Requirement: On every line of the listing, check for "injection"; copy the lines that have it.

Start of The data

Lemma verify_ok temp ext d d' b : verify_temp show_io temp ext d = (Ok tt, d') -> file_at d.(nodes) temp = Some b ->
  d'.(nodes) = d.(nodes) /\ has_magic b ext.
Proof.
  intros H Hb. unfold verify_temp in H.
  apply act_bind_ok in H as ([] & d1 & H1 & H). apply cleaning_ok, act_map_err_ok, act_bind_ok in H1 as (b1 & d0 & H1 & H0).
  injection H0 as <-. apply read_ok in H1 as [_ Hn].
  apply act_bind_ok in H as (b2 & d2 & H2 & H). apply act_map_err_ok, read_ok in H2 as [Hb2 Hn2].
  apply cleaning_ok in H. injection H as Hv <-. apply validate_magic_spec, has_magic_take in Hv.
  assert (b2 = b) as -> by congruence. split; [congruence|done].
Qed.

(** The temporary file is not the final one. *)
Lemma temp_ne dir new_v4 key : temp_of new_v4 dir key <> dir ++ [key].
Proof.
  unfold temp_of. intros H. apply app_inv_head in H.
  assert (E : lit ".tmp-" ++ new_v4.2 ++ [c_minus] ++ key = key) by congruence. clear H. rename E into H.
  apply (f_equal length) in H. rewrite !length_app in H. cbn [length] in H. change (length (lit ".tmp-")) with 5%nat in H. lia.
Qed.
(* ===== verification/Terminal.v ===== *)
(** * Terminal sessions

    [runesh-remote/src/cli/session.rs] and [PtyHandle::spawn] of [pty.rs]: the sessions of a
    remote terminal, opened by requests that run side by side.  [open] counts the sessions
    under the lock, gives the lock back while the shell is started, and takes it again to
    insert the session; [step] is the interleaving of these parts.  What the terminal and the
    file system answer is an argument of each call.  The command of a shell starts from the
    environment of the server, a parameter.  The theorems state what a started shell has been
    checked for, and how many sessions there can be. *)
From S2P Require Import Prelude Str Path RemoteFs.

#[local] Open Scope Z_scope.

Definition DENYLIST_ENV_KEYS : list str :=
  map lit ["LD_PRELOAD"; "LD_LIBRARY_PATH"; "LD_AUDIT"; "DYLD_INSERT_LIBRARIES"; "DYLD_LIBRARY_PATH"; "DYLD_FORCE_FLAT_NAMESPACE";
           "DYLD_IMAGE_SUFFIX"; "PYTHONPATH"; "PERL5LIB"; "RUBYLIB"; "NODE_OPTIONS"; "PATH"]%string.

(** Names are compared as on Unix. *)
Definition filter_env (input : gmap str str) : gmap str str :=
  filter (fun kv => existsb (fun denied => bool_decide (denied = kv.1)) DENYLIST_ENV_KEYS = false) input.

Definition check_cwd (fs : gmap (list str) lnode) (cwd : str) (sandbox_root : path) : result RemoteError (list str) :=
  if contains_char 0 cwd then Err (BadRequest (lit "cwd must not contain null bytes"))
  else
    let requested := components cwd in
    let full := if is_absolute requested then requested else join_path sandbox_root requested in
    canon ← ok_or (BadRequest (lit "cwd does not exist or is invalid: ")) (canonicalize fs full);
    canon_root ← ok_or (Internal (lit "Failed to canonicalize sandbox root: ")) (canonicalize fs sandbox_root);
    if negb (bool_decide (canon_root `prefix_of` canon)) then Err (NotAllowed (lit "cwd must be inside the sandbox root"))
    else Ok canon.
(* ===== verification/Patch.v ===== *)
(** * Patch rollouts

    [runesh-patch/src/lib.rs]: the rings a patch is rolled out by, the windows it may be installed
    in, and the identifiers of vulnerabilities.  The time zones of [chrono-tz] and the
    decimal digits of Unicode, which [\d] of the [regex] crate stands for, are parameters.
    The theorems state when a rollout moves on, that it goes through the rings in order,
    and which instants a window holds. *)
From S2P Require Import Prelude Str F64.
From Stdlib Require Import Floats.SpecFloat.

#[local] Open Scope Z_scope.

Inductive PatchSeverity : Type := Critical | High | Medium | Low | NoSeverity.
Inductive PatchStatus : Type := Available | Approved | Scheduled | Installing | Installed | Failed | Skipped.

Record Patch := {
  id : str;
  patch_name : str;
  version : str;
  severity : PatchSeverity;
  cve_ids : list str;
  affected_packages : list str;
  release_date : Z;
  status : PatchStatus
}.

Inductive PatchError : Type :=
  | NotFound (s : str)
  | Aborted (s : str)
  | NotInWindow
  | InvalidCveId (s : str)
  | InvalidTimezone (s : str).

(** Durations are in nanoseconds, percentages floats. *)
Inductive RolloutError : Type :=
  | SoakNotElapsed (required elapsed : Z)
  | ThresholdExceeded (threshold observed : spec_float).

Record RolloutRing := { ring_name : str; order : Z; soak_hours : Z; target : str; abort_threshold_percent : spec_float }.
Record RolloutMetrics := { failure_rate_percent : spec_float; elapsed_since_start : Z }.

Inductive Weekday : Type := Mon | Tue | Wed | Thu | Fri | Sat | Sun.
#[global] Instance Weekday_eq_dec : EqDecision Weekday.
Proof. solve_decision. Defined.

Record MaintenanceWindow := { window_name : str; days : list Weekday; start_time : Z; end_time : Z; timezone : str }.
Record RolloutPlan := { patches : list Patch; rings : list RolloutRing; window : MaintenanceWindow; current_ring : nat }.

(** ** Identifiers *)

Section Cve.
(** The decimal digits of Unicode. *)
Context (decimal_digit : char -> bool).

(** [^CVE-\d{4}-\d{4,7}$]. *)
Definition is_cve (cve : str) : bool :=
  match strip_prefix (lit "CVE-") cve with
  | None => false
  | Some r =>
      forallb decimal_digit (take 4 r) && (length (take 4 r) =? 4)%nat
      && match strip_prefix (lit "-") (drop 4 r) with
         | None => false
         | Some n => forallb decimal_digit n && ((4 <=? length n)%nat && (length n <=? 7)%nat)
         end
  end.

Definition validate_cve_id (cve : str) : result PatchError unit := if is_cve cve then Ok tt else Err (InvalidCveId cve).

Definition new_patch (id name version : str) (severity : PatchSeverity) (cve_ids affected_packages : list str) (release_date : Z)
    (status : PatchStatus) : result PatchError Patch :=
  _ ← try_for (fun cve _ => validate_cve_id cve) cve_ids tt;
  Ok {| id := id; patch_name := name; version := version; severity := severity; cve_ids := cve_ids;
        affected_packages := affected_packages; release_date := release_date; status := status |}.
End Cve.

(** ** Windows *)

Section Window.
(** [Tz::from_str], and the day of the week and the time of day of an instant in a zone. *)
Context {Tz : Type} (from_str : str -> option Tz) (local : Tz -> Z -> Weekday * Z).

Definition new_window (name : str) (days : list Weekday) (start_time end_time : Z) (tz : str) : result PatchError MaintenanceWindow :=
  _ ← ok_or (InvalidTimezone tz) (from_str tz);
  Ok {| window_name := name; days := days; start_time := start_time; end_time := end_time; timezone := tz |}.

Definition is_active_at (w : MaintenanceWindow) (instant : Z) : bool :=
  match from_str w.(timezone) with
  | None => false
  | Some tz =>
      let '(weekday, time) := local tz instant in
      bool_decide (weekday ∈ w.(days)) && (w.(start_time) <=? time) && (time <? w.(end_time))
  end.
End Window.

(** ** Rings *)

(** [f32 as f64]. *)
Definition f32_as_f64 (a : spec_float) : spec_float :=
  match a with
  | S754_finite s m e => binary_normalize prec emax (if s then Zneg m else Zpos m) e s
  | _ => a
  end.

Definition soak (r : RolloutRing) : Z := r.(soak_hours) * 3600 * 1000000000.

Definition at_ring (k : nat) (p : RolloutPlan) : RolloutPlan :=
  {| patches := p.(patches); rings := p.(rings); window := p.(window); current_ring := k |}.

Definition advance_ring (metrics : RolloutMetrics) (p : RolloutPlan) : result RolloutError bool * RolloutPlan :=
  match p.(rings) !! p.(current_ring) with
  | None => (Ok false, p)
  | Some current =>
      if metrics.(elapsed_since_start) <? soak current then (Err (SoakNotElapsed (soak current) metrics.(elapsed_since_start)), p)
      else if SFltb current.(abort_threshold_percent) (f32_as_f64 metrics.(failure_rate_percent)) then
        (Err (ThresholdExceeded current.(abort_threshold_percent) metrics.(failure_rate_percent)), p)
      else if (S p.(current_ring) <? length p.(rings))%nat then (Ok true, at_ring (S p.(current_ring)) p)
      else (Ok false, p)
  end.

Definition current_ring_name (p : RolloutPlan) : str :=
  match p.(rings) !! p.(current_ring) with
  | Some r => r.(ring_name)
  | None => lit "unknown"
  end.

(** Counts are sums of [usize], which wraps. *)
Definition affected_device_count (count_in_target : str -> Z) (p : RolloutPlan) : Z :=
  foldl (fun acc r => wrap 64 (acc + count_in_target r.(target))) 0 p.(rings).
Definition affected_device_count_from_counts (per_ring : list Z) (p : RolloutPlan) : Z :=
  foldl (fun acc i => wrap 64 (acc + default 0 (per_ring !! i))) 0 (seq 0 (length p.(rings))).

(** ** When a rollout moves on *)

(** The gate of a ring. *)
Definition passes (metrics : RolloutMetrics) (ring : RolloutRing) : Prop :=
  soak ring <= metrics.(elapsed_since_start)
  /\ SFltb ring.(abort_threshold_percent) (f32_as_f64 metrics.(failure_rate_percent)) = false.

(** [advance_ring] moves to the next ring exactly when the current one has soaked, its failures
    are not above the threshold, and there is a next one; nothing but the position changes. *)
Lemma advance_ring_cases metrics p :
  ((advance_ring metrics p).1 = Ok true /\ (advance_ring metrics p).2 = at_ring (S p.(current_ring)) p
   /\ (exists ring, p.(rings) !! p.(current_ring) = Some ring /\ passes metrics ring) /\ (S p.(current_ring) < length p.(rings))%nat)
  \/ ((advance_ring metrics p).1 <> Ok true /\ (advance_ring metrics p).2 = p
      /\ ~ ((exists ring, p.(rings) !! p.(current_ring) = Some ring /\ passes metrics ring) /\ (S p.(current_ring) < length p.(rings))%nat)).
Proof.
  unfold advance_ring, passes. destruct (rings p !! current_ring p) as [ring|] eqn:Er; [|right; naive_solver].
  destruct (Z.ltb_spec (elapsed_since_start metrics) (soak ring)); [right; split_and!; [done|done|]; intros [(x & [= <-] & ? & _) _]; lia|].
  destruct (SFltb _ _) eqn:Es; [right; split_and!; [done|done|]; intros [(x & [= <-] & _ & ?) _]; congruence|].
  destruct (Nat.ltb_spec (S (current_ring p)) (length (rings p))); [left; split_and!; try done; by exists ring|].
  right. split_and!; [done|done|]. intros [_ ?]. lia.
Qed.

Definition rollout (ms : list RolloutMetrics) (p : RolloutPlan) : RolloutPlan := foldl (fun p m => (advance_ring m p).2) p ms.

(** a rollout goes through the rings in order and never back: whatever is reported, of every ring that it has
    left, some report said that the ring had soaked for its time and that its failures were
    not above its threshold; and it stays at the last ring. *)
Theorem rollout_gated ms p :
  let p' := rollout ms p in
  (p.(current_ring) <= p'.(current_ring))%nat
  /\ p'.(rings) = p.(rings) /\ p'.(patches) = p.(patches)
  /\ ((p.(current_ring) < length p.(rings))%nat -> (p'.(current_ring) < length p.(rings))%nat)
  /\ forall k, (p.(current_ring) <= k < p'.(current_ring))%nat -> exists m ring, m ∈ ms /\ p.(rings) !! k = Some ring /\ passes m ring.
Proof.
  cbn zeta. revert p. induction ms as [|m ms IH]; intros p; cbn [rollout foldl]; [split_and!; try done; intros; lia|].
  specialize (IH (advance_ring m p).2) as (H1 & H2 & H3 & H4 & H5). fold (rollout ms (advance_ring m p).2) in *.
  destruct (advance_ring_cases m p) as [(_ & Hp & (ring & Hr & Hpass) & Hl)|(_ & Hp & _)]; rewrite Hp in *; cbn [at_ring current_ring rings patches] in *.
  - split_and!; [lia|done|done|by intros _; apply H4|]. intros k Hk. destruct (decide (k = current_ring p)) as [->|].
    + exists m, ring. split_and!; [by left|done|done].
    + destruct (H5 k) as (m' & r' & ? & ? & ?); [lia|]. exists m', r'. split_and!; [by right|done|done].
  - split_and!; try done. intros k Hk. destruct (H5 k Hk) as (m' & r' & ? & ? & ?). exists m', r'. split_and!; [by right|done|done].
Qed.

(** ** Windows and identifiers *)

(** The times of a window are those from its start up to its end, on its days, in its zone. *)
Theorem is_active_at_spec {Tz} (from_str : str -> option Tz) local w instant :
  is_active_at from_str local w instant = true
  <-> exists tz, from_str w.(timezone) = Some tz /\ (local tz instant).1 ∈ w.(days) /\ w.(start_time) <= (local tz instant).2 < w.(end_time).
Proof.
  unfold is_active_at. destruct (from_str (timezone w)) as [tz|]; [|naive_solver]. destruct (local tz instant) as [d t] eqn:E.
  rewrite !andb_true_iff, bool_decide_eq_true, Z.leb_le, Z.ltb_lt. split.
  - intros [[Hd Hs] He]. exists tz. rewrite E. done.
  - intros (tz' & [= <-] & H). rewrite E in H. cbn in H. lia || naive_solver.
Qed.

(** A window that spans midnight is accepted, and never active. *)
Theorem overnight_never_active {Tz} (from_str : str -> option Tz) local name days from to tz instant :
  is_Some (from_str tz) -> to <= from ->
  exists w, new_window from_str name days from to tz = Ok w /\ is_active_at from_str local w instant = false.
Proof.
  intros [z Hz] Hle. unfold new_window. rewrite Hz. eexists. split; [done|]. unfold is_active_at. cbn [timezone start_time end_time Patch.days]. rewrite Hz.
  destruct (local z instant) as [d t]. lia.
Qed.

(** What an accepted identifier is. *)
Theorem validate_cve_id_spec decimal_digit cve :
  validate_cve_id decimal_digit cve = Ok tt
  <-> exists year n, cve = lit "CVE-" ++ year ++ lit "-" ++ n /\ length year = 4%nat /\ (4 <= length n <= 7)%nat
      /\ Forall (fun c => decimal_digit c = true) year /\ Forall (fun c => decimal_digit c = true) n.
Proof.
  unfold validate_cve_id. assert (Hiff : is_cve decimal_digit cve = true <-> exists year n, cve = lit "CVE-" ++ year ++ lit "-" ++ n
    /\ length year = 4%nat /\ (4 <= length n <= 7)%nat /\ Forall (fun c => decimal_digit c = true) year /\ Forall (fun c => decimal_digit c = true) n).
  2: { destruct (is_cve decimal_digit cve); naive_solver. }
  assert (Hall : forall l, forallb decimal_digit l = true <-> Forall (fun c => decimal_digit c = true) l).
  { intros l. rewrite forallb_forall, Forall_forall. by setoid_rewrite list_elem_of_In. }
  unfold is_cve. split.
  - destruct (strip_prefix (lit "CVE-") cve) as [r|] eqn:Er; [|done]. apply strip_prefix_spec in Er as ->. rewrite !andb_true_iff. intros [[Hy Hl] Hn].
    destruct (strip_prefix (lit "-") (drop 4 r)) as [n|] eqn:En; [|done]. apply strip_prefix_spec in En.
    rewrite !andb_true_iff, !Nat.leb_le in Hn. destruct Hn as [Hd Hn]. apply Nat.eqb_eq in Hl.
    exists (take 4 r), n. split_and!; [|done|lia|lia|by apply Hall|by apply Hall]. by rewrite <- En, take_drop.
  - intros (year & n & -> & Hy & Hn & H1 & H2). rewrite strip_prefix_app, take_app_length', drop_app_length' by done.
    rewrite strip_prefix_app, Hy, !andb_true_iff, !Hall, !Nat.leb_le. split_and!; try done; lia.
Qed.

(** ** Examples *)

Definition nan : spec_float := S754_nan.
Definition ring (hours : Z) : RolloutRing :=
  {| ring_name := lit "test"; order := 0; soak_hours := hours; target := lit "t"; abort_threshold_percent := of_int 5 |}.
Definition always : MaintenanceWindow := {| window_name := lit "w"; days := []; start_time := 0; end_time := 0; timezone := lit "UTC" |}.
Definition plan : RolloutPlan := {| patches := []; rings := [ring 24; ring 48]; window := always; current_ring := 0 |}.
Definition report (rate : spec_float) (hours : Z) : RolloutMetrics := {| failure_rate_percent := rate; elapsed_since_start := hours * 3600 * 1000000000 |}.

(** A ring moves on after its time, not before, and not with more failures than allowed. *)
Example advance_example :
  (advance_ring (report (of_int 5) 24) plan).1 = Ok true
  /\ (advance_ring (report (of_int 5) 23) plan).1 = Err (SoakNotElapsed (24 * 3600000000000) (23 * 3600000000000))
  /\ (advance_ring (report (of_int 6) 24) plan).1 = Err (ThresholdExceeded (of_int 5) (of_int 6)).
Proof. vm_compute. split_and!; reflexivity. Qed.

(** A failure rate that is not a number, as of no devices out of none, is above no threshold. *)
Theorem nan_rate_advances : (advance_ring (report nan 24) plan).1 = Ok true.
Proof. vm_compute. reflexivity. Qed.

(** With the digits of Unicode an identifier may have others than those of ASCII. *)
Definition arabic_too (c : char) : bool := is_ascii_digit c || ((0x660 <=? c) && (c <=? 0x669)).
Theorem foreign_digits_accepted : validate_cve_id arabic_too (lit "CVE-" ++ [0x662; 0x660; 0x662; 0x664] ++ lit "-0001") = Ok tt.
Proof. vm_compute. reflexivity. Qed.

End of The data

Written solution:
  injection H0 as <-. apply read_ok in H1 as [_ Hn].
  apply cleaning_ok in H. injection H as Hv <-. apply validate_magic_spec, has_magic_take in Hv.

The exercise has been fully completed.